Bu kadar yeteneğe pes denir doğrusu! Olayı gazetelerden takip ederken aklıma Tevfik Fikret’e atfedilen bir hikâye geldi. Zamanın birinde Tevfik Fikret bir İngiltere ziyareti sonrası anılarında, İngilizlere övgülerini dile getirirken ve şu İngilizler ne yetenekli insanlar, tren garında hamallık yapanlar bile süper İngilizce konuşuyor diye yazmış.
Türk polisi tüm gücüyle adamın arkasına düşmüş ama ara da bulasın. Adam bir gün Karabük’te, ertesinde Hatay’da, sınırı geçti dendi ve bir bakıyorsunuz adam direnişçilerin safında Esad’a karşı özgürlük mücadelesi veriyor. Ve sonrası, ya kendisi bu kadar savaş yeter diyor ya da Suriyeli direnişçiler bizde dilsiz bir Türk mücahit var diyerek MİT’i bilgilendiriyor ve sonrası da Türkiye’ye tekrar girerken sınır kapısında Türk polisi tarafından yakalanıyor.
James Bond namı diğer 007 İstanbul’da hayatta bir daha film çekmek istemez. Bence haklı da, film yapımcıları milyonlarca dolar harcayarak, en bilgili adamlarını öne sürerken, Türkiye’de kağıt toplayıcılığı yapan ve arada bir tiner çeken birisi, macerada Amerikan ve İngiliz devletinin tüm imkanlarını kullanabilen 007’ye taş çıkartıyor.
Öpmek istedim, direnince kafasına taşla vurdum diyor cinayet sanığı Laz Ziya. Zaten hep böyledir. Surlarda gezen kadınları öpmek isterler, kadın direnince de, hemen orada onu indiriverirler.
Onu dediğime bakmayın, isimsiz birinden bahsetmiyorum, kadının adı var. Amerikan vatandaşı amatör fotoğrafçı Sarai Sierra. 33 yaşındaki Sarai fotoğraf çekmek için iki küçük çocuğu ve kocasını ülkesinde bırakıp, hobisi için taa İstanbullara geliyor. Tabii öyle lop diye uçağa binmiyor, internet üzerinden arkadaşlar ediniyor, anlaşılan otelleri sevmiyor ki, kendisine bir erkeğin yanında kalacak ev ayarlıyor. Günahı söyleyenin üstüne, ev sahibi Taylan K. ile beraber bile oluyor. Memleketimizde kadın erkek eşitliğinden dem vurup, Atatürk’ün verdiği hakları bile savunamayan hanımlara, ellerde ne cesaretli kadınların olduğunu da bu arada hatırlatalım.

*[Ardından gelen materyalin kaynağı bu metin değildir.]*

(** The maps of [processRawData] count the rows by their label, and the time
    points are exactly the labels. *)
Lemma processed data :
  let p := processRawData zone data ty in
  ((totalQuota p = zsum (map quota data) ∧ totalTimes p = zsum (map count data) ∧ totalTokens p = zsum (map token_used data)) ∧
   (∀ f m, (f, m) ∈ [(quota, timeQuotaMap p); (token_used, timeTokensMap p); (count, timeCountMap p)] →
      NoDup (map fst m) ∧ (∀ key, key ∈ map fst m ↔ key ∈ map (label data) data) ∧
      values id m = zsum (map f data) ∧ ∀ key, at_key id m key = sum_at (label data) f data key)) ∧
  (NoDup (timePoints p) ∧ (∀ x, x ∈ timePoints p ↔ x ∈ map (label data) data)) ∧
  (NoDup (uniqueModels p) ∧ (∀ x, x ∈ uniqueModels p ↔ x ∈ map model_name data)).
Proof.
  unfold processRawData. cbv zeta. cbn [totalQuota totalTimes totalTokens timeQuotaMap timeTokensMap timeCountMap timePoints uniqueModels].
  destruct (processed_maps (data_crosses_year zone data) data (Raw 0 0 0 [] [] [] [] [])) as (Hq & Hk & Hc & Hp & Hm & H1 & H2 & H3).
  cbn [totalQuota totalTimes totalTokens timeQuotaMap timeTokensMap timeCountMap timePoints uniqueModels] in *.
  rewrite Hq, Hk, Hc, Hp, Hm, H1, H2, H3. split_and!; try done.
  - intros f m Hin. rewrite !elem_of_cons, elem_of_nil in Hin.
    destruct Hin as [[= -> ->]|[[= -> ->]|[[= -> ->]|[]]]]; apply (counting_nil id (label data)), bump_counts.
  - rewrite sort_perm. apply (fold_add_new_nil (label data)).
  - intros x. rewrite sort_perm. apply (fold_add_new_nil (label data)).
  - apply (fold_add_new_nil model_name).
  - apply (fold_add_new_nil model_name).
Qed.

(** A trend line sums to the total of its map. *)
Lemma trend_sum data f m :
  (f, m) ∈ [(quota, timeQuotaMap (processRawData zone data ty)); (token_used, timeTokensMap (processRawData zone data ty));
            (count, timeCountMap (processRawData zone data ty))] →
  zsum (map (get0 m) (timePoints (processRawData zone data ty))) = zsum (map f data).
Proof.
  intros Hin. destruct (processed data) as ((_ & Hmaps) & (Hnd & Hp) & _).
  destruct (Hmaps f m Hin) as (Hm & Hk & Hv & _). rewrite <- Hv.
  apply (values_lookup id); [done|done|]. intros k Hkk. by apply Hp, Hk.
Qed.

(** *** The cells *)

Lemma aggregate_counts sy (f : cell → Z) (g : row → Z) :
  (∀ c q n, f (Cell (cell_time c) (cell_model c) (cell_quota c + q) (cell_count c + n)) =
            f c + f (Cell [] [] q n)) →
  (∀ tm md, f (Cell tm md 0 0) = 0) → (∀ r, g r = f (Cell [] [] (quota r) (count r))) →
  counts f (λ r, cell_key (timestamp2string1 zone (created_at r) ty sy) (model_name r)) g (aggregate_row zone ty sy).
Proof.
  intros Hadd Hzero Hg m r. unfold aggregate_row. cbv zeta. rewrite assoc_set_keys, assoc_set_values.
  set (key := cell_key _ _). rewrite Hadd, <- Hg.
  assert (He : f (default (Cell (timestamp2string1 zone (created_at r) ty sy) (model_name r) 0 0) (assoc_get m key)) = at_key f m key).
  { unfold at_key. destruct (assoc_get m key); [done|apply Hzero]. }
  rewrite He. split_and!; [done|lia|]. intros k. rewrite at_key_set, Hadd, <- Hg, He. case_decide; [subst|]; lia.
Qed.

Lemma aggregated data :
  let agg := aggregateDataByTimeAndModel zone data ty in
  let key r := cell_key (label data r) (model_name r) in
  NoDup (map fst agg) ∧ (∀ k, k ∈ map fst agg ↔ k ∈ map key data) ∧
  (values cell_quota agg = zsum (map quota data) ∧ values cell_count agg = zsum (map count data)) ∧
  (∀ k, at_key cell_quota agg k = sum_at key quota data k ∧ at_key cell_count agg k = sum_at key count data k).
Proof.
  unfold aggregateDataByTimeAndModel.
  destruct (counting_nil cell_quota _ quota _ data (aggregate_counts (data_crosses_year zone data) cell_quota quota ltac:(done) ltac:(done) ltac:(done)))
    as (Hnd & Hin & Hvq & Haq).
  destruct (counting_nil cell_count _ count _ data (aggregate_counts (data_crosses_year zone data) cell_count count ltac:(done) ltac:(done) ltac:(done)))
    as (_ & _ & Hvc & Hac).
  by split_and!.
Qed.

Lemma model_totals_values agg : values id (model_totals agg) = values cell_count agg.
Proof.
  unfold model_totals.
  by destruct (counting_nil id (λ e : jsstr * cell, cell_model e.2) (λ e, cell_count e.2) _ agg (update_counts _ _)) as (_ & _ & -> & _).
Qed.

(** *** What is shown *)

Lemma total_zsum (l : counter) : total l = values id l.
Proof. unfold total. rewrite fold_sum. done. Qed.

Lemma descending_values (l : counter) : values id (descending l) = values id l.
Proof. unfold values, descending. by rewrite sort_perm. Qed.

Lemma rank_values (m : counter) : values id (rank_data t m) = values id m.
Proof.
  unfold rank_data. rewrite <- (descending_values m). destruct (_ <? _)%nat; [|done].
  rewrite <- (take_drop MAX_RANK_MODELS (descending m)) at 3. unfold values at 1 2. rewrite !map_app, !zsum_app.
  cbn [map snd]. rewrite total_zsum, zsum_cons. unfold values, zsum at 2. cbn. lia.
Qed.

(** Every view of the dashboard distributes the same totals.  The totals
    are the sums over the rows; the three trend lines, the pie and the model
    ranking, with its rest bar when there are more than twenty models, add up
    to them, whatever the time zone, the time unit and the rows. *)
Theorem totals_conserved data :
  let c := updateChartData zone localeCompare getItem t data ty in
  (consumeQuota c = zsum (map quota data) ∧ times c = zsum (map count data) ∧ consumeTokens c = zsum (map token_used data)) ∧
  (zsum (trend_consumeQuota (trendData c)) = consumeQuota c ∧ zsum (trend_times (trendData c)) = times c ∧
   zsum (trend_tokens (trendData c)) = consumeTokens c) ∧
  zsum (map snd (pieData c)) = times c ∧ zsum (map snd (rankData c)) = times c.
Proof.
  cbv zeta. unfold updateChartData, calculateTrendData.
  cbn [consumeQuota times consumeTokens trendData trend_consumeQuota trend_times trend_tokens pieData rankData].
  destruct (processed data) as (((H1 & H2 & H3) & _) & _). destruct (aggregated data) as (_ & _ & (_ & Hc) & _).
  rewrite H1, H2, H3. split_and!; try done.
  - apply trend_sum. by left.
  - apply trend_sum. by right; right; left.
  - apply trend_sum. by right; left.
  - change (values id (descending (model_totals (aggregateDataByTimeAndModel zone data ty))) = zsum (map count data)).
    by rewrite descending_values, model_totals_values.
  - change (values id (rank_data t (model_totals (aggregateDataByTimeAndModel zone data ty))) = zsum (map count data)).
    by rewrite rank_values, model_totals_values.
Qed.

(** *** Labels of one width *)

(** The years around a moment have four digits. *)
Definition dated (ts : Z) : Prop :=
  1000 ≤ getFullYear zone ts ≤ 9999 ∧ 1000 ≤ getFullYear zone (ts + 6 * 24 * 60 * 60) ≤ 9999.

Lemma pad2_length x : 0 ≤ x < 100 → length (pad2 x) = 2%nat.
Proof.
  intros Hx. unfold pad2. cbv zeta. destruct (decide (x < 10)).
  - assert (Hl : length (string_of_Z x) = 1%nat) by (apply (string_of_Z_length 0); [lia|by left|simpl; lia]).
    rewrite Hl. cbn [Nat.eqb]. by rewrite length_app, Hl.
  - assert (Hl : length (string_of_Z x) = 2%nat) by (apply (string_of_Z_length 1); [lia|right; simpl; lia|simpl; lia]).
    by rewrite Hl.
Qed.

Lemma year_length ts : 1000 ≤ getFullYear zone ts ≤ 9999 → length (string_of_Z (getFullYear zone ts)) = 4%nat.
Proof. intros H. apply (string_of_Z_length 3); [lia|right|]; simpl; lia. Qed.

Lemma date_ranges ts : 1 ≤ getMonth1 zone ts ≤ 12 ∧ 1 ≤ getDate zone ts ≤ 31 ∧ 0 ≤ getHours zone ts < 24.
Proof.
  unfold getMonth1, getDate, getHours. pose proof (Calendar.civil_range (local zone ts / 86400)) as H.
  destruct (Calendar.civil _) as [[y m] d]. cbn [fst snd]. destruct H. split_and!; try lia.
  - apply Z.div_pos; [|lia]. apply Z.mod_pos_bound. lia.
  - apply Z.div_lt_upper_bound; [lia|]. pose proof (Z.mod_pos_bound (local zone ts) 86400). lia.
Qed.

Definition day_width (sy : bool) : nat := if sy then 10 else 5.
Definition width (sy : bool) : nat :=
  if streq ty (js "hour") then day_width sy + 6 else if streq ty (js "week") then day_width sy + 3 + day_width sy else day_width sy.

Lemma day_text_length ts sy : 1000 ≤ getFullYear zone ts ≤ 9999 → length (day_text zone ts sy) = day_width sy.
Proof.
  intros Hy. destruct (date_ranges ts) as (Hm & Hd & _). unfold day_text. rewrite !length_app, !pad2_length by lia.
  destruct sy; [rewrite length_app, year_length by done|]; reflexivity.
Qed.

Lemma label_length ts sy : dated ts → length (timestamp2string1 zone ts ty sy) = width sy.
Proof.
  intros [H1 H2]. unfold timestamp2string1, width. destruct (date_ranges ts) as (_ & _ & Hh).
  destruct (streq ty (js "hour")); [|destruct (streq ty (js "week"))]; rewrite ?length_app, !day_text_length by done.
  - rewrite pad2_length by lia. reflexivity.
  - destruct sy; reflexivity.
  - done.
Qed.

Lemma cell_key_inj a b m n : length a = length b → cell_key a m = cell_key b n → a = b ∧ m = n.
Proof. intros Hl H. apply app_inj_1 in H as [-> H]; [|done]. split; [done|]. by injection H. Qed.

(** *** Sums over a partition of the rows *)

(** The rows of a label and a model. *)
Definition cell_sum (data : list row) (g : row → Z) (time model : jsstr) : Z :=
  sum_at model_name (λ r, if decide (label data r = time) then g r else 0) data model.

Lemma cell_sum_key data g time model :
  Forall (λ r, dated (created_at r)) data → length time = width (data_crosses_year zone data) →
  sum_at (λ r, cell_key (label data r) (model_name r)) g data (cell_key time model) = cell_sum data g time model.
Proof.
  intros Hd Ht. unfold cell_sum, sum_at. f_equal. apply map_ext_in. intros r Hr%list_elem_of_In.
  rewrite Forall_forall in Hd. assert (Hl : length (label data r) = length time) by (rewrite Ht; by apply label_length, Hd).
  destruct (decide (model_name r = model)) as [->|]; destruct (decide (label data r = time)) as [->|].
  - by rewrite decide_True.
  - rewrite decide_False; [done|]. intros []%cell_key_inj; done.
  - rewrite decide_False; [done|]. intros []%cell_key_inj; done.
  - rewrite decide_False; [done|]. intros []%cell_key_inj; done.
Qed.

Sarai son model İPhonu ile İstanbul manzaraları çekiyor ve bunları da hemen internete yerleştiriyor. Bu arada İPhonun bataryası bitmiş olmalı ki, hemen bi gidip Hollanda’da doldurayım ve buralara gelmişken bir de şu Almanları göreyim diyor. Sonra yine İstanbul ama bu defa Sarai’den haber alınamıyor. Kara haber çabuk duyulur ya hemen FBI, MİT ve İstanbul polisi devreye giriyor ve Sarai Sierra’nın cansız bedenini İstanbul surlarında buluyorlar.
Olay aydınlanmış görünüyor. Adi bir cinayet davası. Tutanaklara, İstanbul’da bir tinerci Amerikalı turist kadını başına sert bir cisimle vurarak öldürdü diye geçiyor ve kamu vicdanı rahatlıyor. İşte burada, sol omzumdaki mahşer suratlı canlı, uyan uyan, vicdan elden gidiyor diye yine böğrümden dürtmeye başlıyor.

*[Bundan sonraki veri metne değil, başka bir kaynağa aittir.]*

(** A render throws only in its first effect. *)
Lemma render_throws d s : render_effects now mode inp d s = None ↔
  message_dep d = true ∧ syncMessageToCustomBody mode inp s = None.
Proof.
  unfold render_effects. destruct (message_dep d); [|by split; [|intros [??]]].
  destruct (syncMessageToCustomBody mode inp s) as [[[[b mh] bh]|]|]; cbn [mbind option_bind];
    [split; [by repeat case_match|by intros [??]]..|done].
Qed.

Lemma settle_total fuel d s :
  is_Some (settle_sync now mode inp (3 + fuel) d s) ↔ ¬ (message_dep d = true ∧ syncMessageToCustomBody mode inp s = None).
Proof.
  rewrite <- render_throws. change (3 + fuel) with (S (2 + fuel)). cbn [settle_sync].
  destruct (message_dep d || body_dep d) eqn:Ed; cbn [negb].
  - destruct (render_effects now mode inp d s) as [[s1 d1]|] eqn:E; [|split; [by intros []|done]].
    split; [done|]. intros _. destruct (render_syncs d s s1 d1 E) as [H|[H1 H2]].
    + rewrite settle_synced by done. done.
    + by rewrite settle_idle.
  - split; [|done]. intros _. rewrite render_throws. intros [H _]. by rewrite H in Ed.
Qed.

End Sync.

(** ** The conversation reaches the body *)

Definition is_empty_text (v : jval) : bool := match v with JStr s => is_empty s | _ => false end.

(** A message with a role, and a content that [||] does not replace; both fit for JSON. *)
Definition syncable (m : jval) : bool :=
  negb (is_nullish m) && truthy (read m (js "role"))
  && (truthy (read m (js "content")) || is_empty_text (read m (js "content")))
  && json_ok (role_content m).

Lemma read_role r c : read (JObj [(js "role", r); (js "content", c)]) (js "role") = r.
Proof. reflexivity. Qed.
Lemma read_content r c : read (JObj [(js "role", r); (js "content", c)]) (js "content") = c.
Proof. reflexivity. Qed.

(** Role and content of the message an entry of the body becomes. *)
Definition read_back (e : jval) : jval :=
  JObj [(js "role", js_or (read e (js "role")) (JStr (js "user"))); (js "content", js_or (read e (js "content")) (JStr []))].

Lemma read_back_syncable m : syncable m = true → read_back (role_content m) = role_content m.
Proof.
  unfold syncable. rewrite !andb_true_iff, orb_true_iff. intros [[[_ Hr] Hc] _].
  unfold read_back, role_content. rewrite read_role, read_content. unfold js_or. rewrite Hr.
  destruct Hc as [Hc|Hc]; [by rewrite Hc|]. destruct (read m (js "content")) as [| | | |x| |]; try done. by destruct x.
Qed.

Lemma snd_imap_pair {A} (l : list A) : map snd (imap pair l) = l.
Proof. apply list_eq. intros i. rewrite list_lookup_fmap, list_lookup_imap. by destruct (l !! i). Qed.

Lemma new_messages_of now il : Forall (λ e, is_nullish e.2 = false) il →
  ∃ ms, map_opt (new_message now) il = Some ms ∧ Forall (λ m, is_nullish m = false) ms ∧
        map role_content ms = map read_back (map snd il).
Proof.
  induction 1 as [|[i e] il He _ (ms & E & Hn & Hr)]; [by exists []|]. eexists (_ :: ms). cbn [map_opt map snd] in *.
  unfold new_message at 1. rewrite He, E, Hr. split_and!; [reflexivity|by constructor|]. by f_equal.
Qed.

Lemma new_messages now l : Forall (λ e, is_nullish e = false) l →
  ∃ ms, map_opt (new_message now) (imap pair l) = Some ms ∧ Forall (λ m, is_nullish m = false) ms ∧
        map role_content ms = map read_back l.
Proof.
  intros Hl. rewrite <- (snd_imap_pair l) in Hl. destruct (new_messages_of now (imap pair l)) as (ms & ? & ? & Hr).
  { by apply Forall_map in Hl. }
  exists ms. by rewrite snd_imap_pair in Hr.
Qed.

Lemma message_hash ms : Forall (λ m, is_nullish m = false) ms → ∃ h, getMessageHash ms = Some h.
Proof.
  intros Hall. unfold getMessageHash.
  assert (∃ l, map_opt hash_entry ms = Some l) as [l ->]; [|eexists; reflexivity].
  induction Hall as [|m ms Hm _ [l IH]]; [by exists []|]. eexists. cbn [map_opt]. unfold hash_entry at 1. by rewrite Hm, IH.
Qed.

Lemma entries_json ms : Forall (λ m, syncable m = true) ms → json_ok (JArr (map role_content ms)) = true.
Proof.
  cbn [json_ok]. induction 1 as [|m ms Hm _ IH]; cbn [map forallb]; [done|]. rewrite IH, andb_true_r.
  unfold syncable in Hm. rewrite !andb_true_iff in Hm. tauto.
Qed.

(** The body the first effect writes. *)
Lemma first_writes inp s o h :
  Forall (λ m, syncable m = true) (s_messages s) →
  getMessageHash (s_messages s) = Some h → h ≠ lastMessageHash s →
  default (fallback_payload inp) (parse (body_or_empty (s_body s))) = JObj o → json_ok (JObj o) = true →
  ∃ b, syncMessageToCustomBody true inp s = Some (Some (b, h, getCustomBodyHash b)) ∧ b ≠ [] ∧
       parse b = Some (JObj (obj_set o (js "messages") (JArr (map role_content (s_messages s))))).
Proof.
  intros Hall Hh Hne Ho Hok. set (l := map role_content (s_messages s)).
  assert (Hj : json_ok (JObj (obj_set o (js "messages") (JArr l))) = true).
  { apply json_ok_set; [reflexivity..|done|]. by apply entries_json. }
  destruct (parse_stringify_at (js "  ") (JObj (obj_set o (js "messages") (JArr l))) eq_refl Hj) as (b & Hb & Hp).
  exists b. split; [|split; [by intros ->|done]]. unfold syncMessageToCustomBody. cbn [negb]. rewrite Hh.
  cbn [mbind option_bind]. destruct (streq h (lastMessageHash s)) eqn:E; [by apply streq_true in E|].
  rewrite Ho. cbn [set_messages mbind option_bind]. fold l. unfold stringify2. by rewrite Hb.
Qed.

(** The second effect on a body with messages. *)
Lemma second_reads now s v l :
  parse (body_or_empty (s_body s)) = Some v → read v (js "messages") = JArr l → Forall (λ e, is_nullish e = false) l →
  getCustomBodyHash (s_body s) ≠ lastCustomBodyHash s →
  ∃ ms h, syncCustomBodyToMessage now true s = Some (ms, h, getCustomBodyHash (s_body s)) ∧
          getMessageHash ms = Some h ∧ map role_content ms = map read_back l.
Proof.
  intros Hp Hr Hl Hne. unfold syncCustomBodyToMessage. cbn [negb].
  destruct (streq _ (lastCustomBodyHash s)) eqn:E; [by apply streq_true in E|]. rewrite Hp. cbn [mbind option_bind]. rewrite Hr.
  destruct (new_messages now l Hl) as (ms & -> & Hn & Hb). destruct (message_hash ms Hn) as (h & Hh).
  exists ms, h. cbn [mbind option_bind]. by rewrite Hh.
Qed.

Şeytanın gör dediğini görmeyeceğim ama aklım da şeytana arka çıkınca, yapacak başka bir şey yok. Bu ne biçim iştir, neden kimse fotoğraf çekmek için IPhon ile İstanbul’a gelinmeyeceğini söylemiyor. Bize tinercinin teki olarak sunulan katil zanlısının polisle haftalarca kap kaç oynaması hangi akıl ve mantıkla açıklanıyor! Ve İstanbul polisinin olaya ilgisi, neden bütün olanaklar bu esrarengiz olay için seferber ediliyor! Bu faili yakalama arzusu yerli mallarda neden böyle depreşmiyor!
Türkiye çekim merkezi olmaya devam ederken, rivayetler metrekare başına düşen yabancı istihbaratçı sayısının ekonomik büyüme rakamlarını solladığını fısıldıyor. Anlayacağınız yabancı istihbaratçı patlaması yaşıyoruz!